Oh, yeah. Our library in general is a big supporter of the Murderbot Diaries. It sounds like a weird thing to be a supporter of. But trust me.
It's one of those books that you hand it to someone and say, "No, read this, you'll like it." And they're like murderbot, really? Like no, read it. You'll like it. And everybody likes it.
Yes, you don't have to be a science fiction fan. It's a very human, character driven story. But it also has action elements and fun elements and humor.
So much humor murderbot is so funny in that very dry sense.
And this year, it also accounts for two reading challenge categories, the short book and the book in space. So,
Just putting that out there for everyone.
That sounds great. What are you reading Courtney?
This weekend? I read in one day, because I was so excited. The newest Becky Chambers book, The Galaxy, and the Ground Within. It was great. It was so good. I'm huge fan of Becky Chambers. I love all of her sci fi books. They are low stakes, quiet, character driven, incredible world building, and full of compassion, which is rare, I think in sci fi in general.
Yeah, well, and it's very found family, which is like finding the people that become your emotional center and grounding. Didn't necessarily grow up with that. So, but finding that community is always really nice to read. I like those kind of books.

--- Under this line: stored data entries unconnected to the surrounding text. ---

Lemma step_invariant (w w' : World) (e : event) :
  invariant w -> step w e = Some w' -> invariant w'.
Proof.
  intros Hinv. pose proof Hinv as (I1 & I2 & I3 & I4).
  destruct e as [v|k| | |i s]; simpl.
  - destruct (isGenerating (ui w)) eqn:Hg; [discriminate|].
    intros [= <-]. unfold invariant, outstanding_generations in *; simpl.
    rewrite Hg in *. repeat split; auto; discriminate.
  - destruct (isGenerating (ui w)) eqn:Hg; [discriminate|].
    intros [= <-]. unfold handleKeyPress. rewrite Hg; simpl.
    destruct (bool_decide (k = lit "Enter")); simpl; auto.
    now apply invariant_generateImage.
  - destruct (isGenerating (ui w)) eqn:Hg; [discriminate|]. simpl.
    destruct (negb (truthy (trim (prompt (ui w))))); [discriminate|].
    intros [= <-]. now apply invariant_generateImage.
  - unfold downloadImage.
    destruct (generatedImage (ui w)) as [g|] eqn:Hi; [|discriminate].
    intros [= <-]. unfold invariant, outstanding_generations in *; simpl.
    rewrite List.filter_app, length_app, Hi; simpl.
    repeat split; auto; try discriminate. lia.
  - destruct (pending w !! i) as [[p|u]|] eqn:Hp; try discriminate; intros [= <-].
    + pose proof (filter_delete_length _ _ _ Hp) as Hc. simpl in Hc.
      unfold outstanding_generations in I1.
      assert (Hd : length (List.filter is_generation (delete i (pending w))) = 0).
      { destruct (isGenerating (ui w)); lia. }
      destruct (generation_succeeds s) as [d|] eqn:Hs.
      * rewrite (generateImage_resume_ok _ s d Hs).
        unfold invariant, outstanding_generations; simpl.
        repeat split; auto; discriminate.
      * pose proof (generateImage_resume_ko (settled i w) s Hs) as Hu.
        destruct (generateImage_resume_frame (settled i w) s) as (Hpe & _ & Hsa).
        unfold invariant, outstanding_generations. rewrite Hu, Hpe, Hsa; simpl.
        repeat split; auto; try discriminate.
        intros Hn. apply Forall_delete. auto.
    + pose proof (filter_delete_length _ _ _ Hp) as Hc. simpl in Hc.
      unfold outstanding_generations in I1.
      destruct (generatedImage (ui w)) as [g|] eqn:Hi.
      2:{ specialize (I2 eq_refl). rewrite Forall_lookup in I2.
          specialize (I2 _ _ Hp). discriminate. }
      destruct (downloadImage_resume_frame (settled i w) s) as [Hpe _].
      destruct (download_succeeds s) as [b|] eqn:Hs.
      * destruct (downloadImage_resume_ok (settled i w) s b Hs) as [Hu Hsa].
        unfold invariant, outstanding_generations. rewrite Hu, Hpe, Hsa; simpl.
        rewrite Hi. repeat split; auto; try discriminate; try lia.
        apply Forall_app. split; auto.
      * destruct (downloadImage_resume_ko (settled i w) s Hs) as [Hu Hsa].
        unfold invariant, outstanding_generations. rewrite Hu, Hpe, Hsa; simpl.
        rewrite Hi. repeat split; auto; try discriminate; try lia.
Qed.

Lemma exec_invariant (es : list event) : forall w w' : World,
  invariant w -> exec w es = Some w' -> invariant w'.
Proof.
  induction es as [|e es IH]; intros w w' Hinv; simpl.
  - now intros [= <-].
  - destruct (step w e) as [w1|] eqn:Hs; [|discriminate].
    apply IH. exact (step_invariant _ _ _ Hinv Hs).
Qed.

Lemma reachable_invariant (w : World) : reachable w -> invariant w.
Proof. intros [es H]. exact (exec_invariant es _ _ invariant_init H). Qed.

End Invariants.

(** ** Properties of the specification *)

(** C1. With a prompt that is empty or made of whitespace only,
    [generateImage] issues no request, leaves the generated image as it
    is, and sets the error to the validation message. *)
Theorem generateImage_blank_prompt (w : World) :
  whitespace_only (prompt (ui w)) ->
  issued (generateImage w) = issued w /\
  pending (generateImage w) = pending w /\
  generatedImage (ui (generateImage w)) = generatedImage (ui w) /\
  error (ui (generateImage w)) = lit "Please enter a prompt".
Proof.
  intros H. apply truthy_trim_false in H.
  rewrite (generateImage_blank w H). simpl. auto.
Qed.

Lemma generateImage_blank_prompt_witness :
  whitespace_only (prompt (ui blank_world)) /\
  issued (generateImage blank_world) = issued blank_world /\
  pending (generateImage blank_world) = pending blank_world /\
  generatedImage (ui (generateImage blank_world)) = generatedImage (ui blank_world) /\
  error (ui (generateImage blank_world)) = lit "Please enter a prompt".
Proof.
  split; [repeat constructor |].
  apply (generateImage_blank_prompt blank_world). repeat constructor.
Defined.

(** C2, as stated, fails: a download that fails while the generation is
    in flight sets the error, and the successful response does not clear
    it. *)
Lemma generate_success_keeps_download_error :
  exists w1 w2 : World,
    exec init (download_during_generation ++ [Settle 1 unreachable_server]) = Some w1 /\
    pending w1 !! 0 = Some (GenerateRequest (lit "a cat")) /\
    generation_succeeds generated = Some cat_data /\
    step w1 (Settle 0 generated) = Some w2 /\
    generatedImage (ui w2) = Some cat_image /\
    error (ui w2) = lit "Failed to download image" /\
    error (ui w2) <> [].
Proof.
  do 2 eexists.
  split; [vm_compute; reflexivity|].
  split; [reflexivity|].
  split; [reflexivity|].
  split; [vm_compute; reflexivity|].
  split; [reflexivity|].
  split; [reflexivity|discriminate].
Qed.

(** C2, amended. A run of [generateImage] whose response parses to JSON
    with [success] true replaces the generated image by the response's
    [{url: imageUrl, prompt: prompt}], whatever was there before.  The
    run clears the error when it starts and the response leaves the error
    alone: when the run completes the error is empty if no download
    failed while the request was in flight, and it is that download's
    'Failed to download image' otherwise.  Here [es] are the events
    between the start of the run and the settlement of its request. *)
Theorem generate_success_replaces_result
  (w w1 : World) (es : list event) (i : nat) (p : jsstring)
  (s : settlement) (d : Data.t) :
  truthy (trim (prompt (ui w))) = true ->
  exec (generateImage w) es = Some w1 ->
  never settles_generation (generateImage w) es = true ->
  pending w1 !! i = Some (GenerateRequest p) ->
  generation_succeeds s = Some d ->
  exists w2 : World,
    step w1 (Settle i s) = Some w2 /\
    generatedImage (ui w2) =
      Some {| Image.url := Data.imageUrl d; Image.prompt := Data.prompt d |} /\
    (never fails_download (generateImage w) es = true -> error (ui w2) = []) /\
    (never fails_download (generateImage w) es = false ->
     error (ui w2) = lit "Failed to download image").
Proof.
  intros Hp He Hn Hi Hs.
  rewrite (generateImage_go w Hp) in He, Hn |- *.
  pose proof (fun H => exec_in_flight_error es _ w1 H Hn He) as X.
  specialize (X eq_refl). simpl in X.
  eexists. split; [simpl; rewrite Hi; reflexivity|].
  rewrite (generateImage_resume_ok _ s d Hs). simpl.
  split; [reflexivity|].
  split; intros Hf; rewrite Hf in X; exact X.
Qed.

Yes, but I thought it was great. I highly recommend Becky Chambers in general. Thank you so much for joining me, I'm really excited about this new collection. And I'm also really excited about the new murderbot book. So...
I want to encourage the listeners, you know, if you have suggestions for any of our collections, including the Spanish language collection or ebooks that you would like us to add to the collection, please let the library know. We do prioritize requests just because it's a guaranteed person interested in this item. That which is more than we have to go on a lot of the time. So please do recommend, request. You know, reach out to see if we have something. we like finding books for people.
We like finding books for people. That's like our thing.
We love it. Yeah.
Thank you again to Tracy for joining me on the podcast and for helping us add materials to support our students and community. When you get the chance come browse the new Spanish language collection. We do have all the murder bought books by Martha wells at our library and the first book in the wayfair series by Becky Chambers is available in the dogwood digital collection. I will link to it in the show notes. If you're doing the reading challenge. You can find the categories on our blog and I will also link to that in the show notes. There's going to be a prize at the end of the year and COVID willing a celebration in person. Have a radiant day.